▶ _TASK GOAL_
Lines from the one containing "(** The counters" through the last line of the data are to be repeated word for word, both ends included.

▶ _INFORMATION SUPPLIED_
Lemma applyTransaction_ok env0 tx p :
  state_env env0 -> chainRules env0 = RulesOf config (u64 (header.Number header)) ->
  0 <= tx_Gas tx < two64 -> 0 <= p_gp p -> 0 <= p_usedGas p -> p_gp p + p_usedGas p < two64 ->
  psat p (applyTransaction R iter Cancelled tx_hash config (Some engine) NoopWriter header tx env0 processing_config)
    (tx_done tx p).
Proof.
  intros [Hcan Htr] Hch Htx Hg Hu Hgu. unfold applyTransaction. cbn zeta.
  destruct (AsMessage_ok tx (header.BaseFee header)) as [HA HA']. apply psat_bind, psat_lift; [done|].
  intros msg0 Emsg. apply HA' in Emsg. clear HA HA'.
  set (msg := if _ && _ then _ else _).
  assert (Hmsg : gasLimit msg = tx_Gas tx) by (subst msg; by destruct (_ && _)). clearbody msg.
  set (env := mkEnv _ _ _ _ _ _).
  assert (Hr : eip150_before_2929 (chainRules env) (ExtraEips (EvmTypes.config env)) = true) by (subst env; cbn; by rewrite Hch).
  destruct (interpreter_made env Hr eq_refl) as [jt Ejt].
  apply psat_bind, psat_lift; [by rewrite Ejt|]. intros [jt' eips] E. rewrite Ejt in E. injection E as <- <-.
  apply psat_bind. pose proof (apply_message_ok env jt [] msg p (conj Hcan Htr) Hr Ejt ltac:(lia) ltac:(lia)) as Hm.
  unfold psat at 1. destruct (apply_message _ _ _ _ _ _) as [[[res|err] p1]| |]; [|done..].
  destruct Hm as (Hused & Hgp & Hle & Hug). apply psat_bind, psat_finalise; [by apply fueled_FinalizeTx|].
  intros [err|] p2 [Eg Eu]; [done|]. apply psat_bind, psat_modify, psat_bind, psat_get. cbn [NoReceipts processing_config negb].
  apply psat_bind, psat_bind. destruct (make_receipt_ok header tx msg res
    (p_usedGas (mkProcessing (p_ibs p2) (p_gp p2) (u64 (p_usedGas p2 + UsedGas res)) (p_writer p2))) (p_ibs p2)) as [Hf Hrc].
  apply psat_lift; [done|]. intros r Er. apply Hrc in Er as (Hh & Hgu' & Hc). apply psat_ret, psat_ret.
  exists r. cbn in *. rewrite u64_small in * by lia. unfold receipted. rewrite Hh, Hgu', Hc. split_and!; try done; lia.
Qed.

Lemma ApplyTransaction_ok tx p :
  0 <= tx_Gas tx < two64 -> 0 <= p_gp p -> 0 <= p_usedGas p -> p_gp p + p_usedGas p < two64 ->
  psat p (ApplyTransaction R iter Cancelled tx_hash config blockHashFunc (Some engine) None NoopWriter header tx processing_config)
    (tx_done tx p).
Proof.
  intros Htx Hg Hu Hgu. unfold psat, ApplyTransaction, NewEVMBlockContext. cbn.
  destruct (header.Difficulty header) as [df|]; [|done]. cbn.
  apply applyTransaction_ok; try done. split; [done|]. cbn. destruct (IsBor engine); auto.
Qed.

(** ** The transactions of a block *)

(** The counters agree with the receipts made so far. *)
Definition accounted (receipts : list Receipt) (p : Processing W) : Prop :=
  0 <= p_gp p /\ p_usedGas p = gas_sum receipts /\ 0 <= p_usedGas p /\
  p_gp p + p_usedGas p = header.GasLimit header /\ cumulative receipts.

▶ _ANSWER TO THE PROBLEM_
(** The counters agree with the receipts made so far. *)
Definition accounted (receipts : list Receipt) (p : Processing W) : Prop :=
  0 <= p_gp p /\ p_usedGas p = gas_sum receipts /\ 0 <= p_usedGas p /\
  p_gp p + p_usedGas p = header.GasLimit header /\ cumulative receipts.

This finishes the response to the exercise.